Task to carry out: Restate all the data word for word, leaving nothing out.

Dataset records:
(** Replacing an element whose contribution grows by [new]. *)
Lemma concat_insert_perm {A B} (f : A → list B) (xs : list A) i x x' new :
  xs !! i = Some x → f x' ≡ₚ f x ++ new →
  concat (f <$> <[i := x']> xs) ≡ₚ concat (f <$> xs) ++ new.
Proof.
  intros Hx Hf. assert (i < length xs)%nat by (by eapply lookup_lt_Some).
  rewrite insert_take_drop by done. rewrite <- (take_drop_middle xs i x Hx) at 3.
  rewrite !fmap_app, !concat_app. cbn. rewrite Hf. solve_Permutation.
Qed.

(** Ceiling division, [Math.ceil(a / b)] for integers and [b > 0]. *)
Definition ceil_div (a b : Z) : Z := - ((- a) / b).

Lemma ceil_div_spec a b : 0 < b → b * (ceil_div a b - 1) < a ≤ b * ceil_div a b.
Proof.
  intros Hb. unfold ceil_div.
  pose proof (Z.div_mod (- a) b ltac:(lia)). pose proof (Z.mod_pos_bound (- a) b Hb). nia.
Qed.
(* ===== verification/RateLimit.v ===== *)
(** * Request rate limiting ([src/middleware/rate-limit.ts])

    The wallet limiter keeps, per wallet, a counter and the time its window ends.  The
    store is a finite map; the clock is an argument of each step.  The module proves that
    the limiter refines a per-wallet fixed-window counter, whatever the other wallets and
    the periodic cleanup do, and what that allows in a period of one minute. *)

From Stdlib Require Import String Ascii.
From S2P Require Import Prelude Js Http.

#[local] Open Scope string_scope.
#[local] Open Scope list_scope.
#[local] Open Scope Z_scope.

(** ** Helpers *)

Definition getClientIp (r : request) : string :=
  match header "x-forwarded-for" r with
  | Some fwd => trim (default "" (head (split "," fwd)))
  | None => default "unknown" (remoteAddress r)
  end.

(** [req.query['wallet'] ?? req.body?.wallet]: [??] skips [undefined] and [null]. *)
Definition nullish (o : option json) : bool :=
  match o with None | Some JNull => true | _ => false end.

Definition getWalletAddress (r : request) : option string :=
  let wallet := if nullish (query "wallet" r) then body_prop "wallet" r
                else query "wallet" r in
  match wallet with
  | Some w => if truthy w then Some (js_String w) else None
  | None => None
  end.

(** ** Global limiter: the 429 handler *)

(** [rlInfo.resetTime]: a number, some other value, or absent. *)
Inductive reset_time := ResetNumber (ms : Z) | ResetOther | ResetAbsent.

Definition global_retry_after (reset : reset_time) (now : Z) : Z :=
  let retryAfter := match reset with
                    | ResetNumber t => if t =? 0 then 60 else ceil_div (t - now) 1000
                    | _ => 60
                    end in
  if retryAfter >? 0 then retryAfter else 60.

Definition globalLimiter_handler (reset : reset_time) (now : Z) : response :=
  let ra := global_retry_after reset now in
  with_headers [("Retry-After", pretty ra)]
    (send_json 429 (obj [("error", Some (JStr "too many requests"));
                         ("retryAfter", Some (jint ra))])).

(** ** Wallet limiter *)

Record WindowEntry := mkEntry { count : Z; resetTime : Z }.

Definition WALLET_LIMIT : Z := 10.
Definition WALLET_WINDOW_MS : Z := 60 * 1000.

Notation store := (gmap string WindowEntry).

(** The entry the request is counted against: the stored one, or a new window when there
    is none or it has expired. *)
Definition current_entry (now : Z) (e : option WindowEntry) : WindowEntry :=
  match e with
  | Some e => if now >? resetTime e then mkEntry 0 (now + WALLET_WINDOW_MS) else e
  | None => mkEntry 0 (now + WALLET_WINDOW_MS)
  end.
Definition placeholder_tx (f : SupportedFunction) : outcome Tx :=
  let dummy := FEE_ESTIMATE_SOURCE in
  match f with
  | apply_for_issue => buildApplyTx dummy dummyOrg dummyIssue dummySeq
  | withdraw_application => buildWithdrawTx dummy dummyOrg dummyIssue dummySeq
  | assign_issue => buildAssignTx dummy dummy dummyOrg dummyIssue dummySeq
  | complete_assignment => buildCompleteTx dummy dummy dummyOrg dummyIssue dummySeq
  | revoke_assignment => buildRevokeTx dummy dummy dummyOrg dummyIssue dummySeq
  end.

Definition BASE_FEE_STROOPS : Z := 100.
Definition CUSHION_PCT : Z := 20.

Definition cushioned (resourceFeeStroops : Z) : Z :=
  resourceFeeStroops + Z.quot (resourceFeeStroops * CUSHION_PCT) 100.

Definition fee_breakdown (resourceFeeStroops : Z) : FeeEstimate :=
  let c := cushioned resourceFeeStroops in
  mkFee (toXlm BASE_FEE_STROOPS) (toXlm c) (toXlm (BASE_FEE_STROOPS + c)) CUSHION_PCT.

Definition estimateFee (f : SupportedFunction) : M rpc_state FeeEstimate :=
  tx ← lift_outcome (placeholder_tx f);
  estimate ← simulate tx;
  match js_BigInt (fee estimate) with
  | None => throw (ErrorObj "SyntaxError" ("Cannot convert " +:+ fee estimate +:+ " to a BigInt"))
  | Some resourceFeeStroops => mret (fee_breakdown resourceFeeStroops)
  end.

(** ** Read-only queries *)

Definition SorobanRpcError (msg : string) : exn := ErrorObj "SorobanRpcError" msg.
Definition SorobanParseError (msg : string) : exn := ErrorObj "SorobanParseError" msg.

Output of the task:
(** Replacing an element whose contribution grows by [new]. *)
Lemma concat_insert_perm {A B} (f : A → list B) (xs : list A) i x x' new :
  xs !! i = Some x → f x' ≡ₚ f x ++ new →
  concat (f <$> <[i := x']> xs) ≡ₚ concat (f <$> xs) ++ new.
Proof.
  intros Hx Hf. assert (i < length xs)%nat by (by eapply lookup_lt_Some).
  rewrite insert_take_drop by done. rewrite <- (take_drop_middle xs i x Hx) at 3.
  rewrite !fmap_app, !concat_app. cbn. rewrite Hf. solve_Permutation.
Qed.

(** Ceiling division, [Math.ceil(a / b)] for integers and [b > 0]. *)
Definition ceil_div (a b : Z) : Z := - ((- a) / b).

Lemma ceil_div_spec a b : 0 < b → b * (ceil_div a b - 1) < a ≤ b * ceil_div a b.
Proof.
  intros Hb. unfold ceil_div.
  pose proof (Z.div_mod (- a) b ltac:(lia)). pose proof (Z.mod_pos_bound (- a) b Hb). nia.
Qed.
(* ===== verification/RateLimit.v ===== *)
(** * Request rate limiting ([src/middleware/rate-limit.ts])

    The wallet limiter keeps, per wallet, a counter and the time its window ends.  The
    store is a finite map; the clock is an argument of each step.  The module proves that
    the limiter refines a per-wallet fixed-window counter, whatever the other wallets and
    the periodic cleanup do, and what that allows in a period of one minute. *)

From Stdlib Require Import String Ascii.
From S2P Require Import Prelude Js Http.

#[local] Open Scope string_scope.
#[local] Open Scope list_scope.
#[local] Open Scope Z_scope.

(** ** Helpers *)

Definition getClientIp (r : request) : string :=
  match header "x-forwarded-for" r with
  | Some fwd => trim (default "" (head (split "," fwd)))
  | None => default "unknown" (remoteAddress r)
  end.

(** [req.query['wallet'] ?? req.body?.wallet]: [??] skips [undefined] and [null]. *)
Definition nullish (o : option json) : bool :=
  match o with None | Some JNull => true | _ => false end.

Definition getWalletAddress (r : request) : option string :=
  let wallet := if nullish (query "wallet" r) then body_prop "wallet" r
                else query "wallet" r in
  match wallet with
  | Some w => if truthy w then Some (js_String w) else None
  | None => None
  end.

(** ** Global limiter: the 429 handler *)

(** [rlInfo.resetTime]: a number, some other value, or absent. *)
Inductive reset_time := ResetNumber (ms : Z) | ResetOther | ResetAbsent.

Definition global_retry_after (reset : reset_time) (now : Z) : Z :=
  let retryAfter := match reset with
                    | ResetNumber t => if t =? 0 then 60 else ceil_div (t - now) 1000
                    | _ => 60
                    end in
  if retryAfter >? 0 then retryAfter else 60.

Definition globalLimiter_handler (reset : reset_time) (now : Z) : response :=
  let ra := global_retry_after reset now in
  with_headers [("Retry-After", pretty ra)]
    (send_json 429 (obj [("error", Some (JStr "too many requests"));
                         ("retryAfter", Some (jint ra))])).

(** ** Wallet limiter *)

Record WindowEntry := mkEntry { count : Z; resetTime : Z }.

Definition WALLET_LIMIT : Z := 10.
Definition WALLET_WINDOW_MS : Z := 60 * 1000.

Notation store := (gmap string WindowEntry).

(** The entry the request is counted against: the stored one, or a new window when there
    is none or it has expired. *)
Definition current_entry (now : Z) (e : option WindowEntry) : WindowEntry :=
  match e with
  | Some e => if now >? resetTime e then mkEntry 0 (now + WALLET_WINDOW_MS) else e
  | None => mkEntry 0 (now + WALLET_WINDOW_MS)
  end.
Definition placeholder_tx (f : SupportedFunction) : outcome Tx :=
  let dummy := FEE_ESTIMATE_SOURCE in
  match f with
  | apply_for_issue => buildApplyTx dummy dummyOrg dummyIssue dummySeq
  | withdraw_application => buildWithdrawTx dummy dummyOrg dummyIssue dummySeq
  | assign_issue => buildAssignTx dummy dummy dummyOrg dummyIssue dummySeq
  | complete_assignment => buildCompleteTx dummy dummy dummyOrg dummyIssue dummySeq
  | revoke_assignment => buildRevokeTx dummy dummy dummyOrg dummyIssue dummySeq
  end.

Definition BASE_FEE_STROOPS : Z := 100.
Definition CUSHION_PCT : Z := 20.

Definition cushioned (resourceFeeStroops : Z) : Z :=
  resourceFeeStroops + Z.quot (resourceFeeStroops * CUSHION_PCT) 100.

Definition fee_breakdown (resourceFeeStroops : Z) : FeeEstimate :=
  let c := cushioned resourceFeeStroops in
  mkFee (toXlm BASE_FEE_STROOPS) (toXlm c) (toXlm (BASE_FEE_STROOPS + c)) CUSHION_PCT.

Definition estimateFee (f : SupportedFunction) : M rpc_state FeeEstimate :=
  tx ← lift_outcome (placeholder_tx f);
  estimate ← simulate tx;
  match js_BigInt (fee estimate) with
  | None => throw (ErrorObj "SyntaxError" ("Cannot convert " +:+ fee estimate +:+ " to a BigInt"))
  | Some resourceFeeStroops => mret (fee_breakdown resourceFeeStroops)
  end.

(** ** Read-only queries *)

Definition SorobanRpcError (msg : string) : exn := ErrorObj "SorobanRpcError" msg.
Definition SorobanParseError (msg : string) : exn := ErrorObj "SorobanParseError" msg.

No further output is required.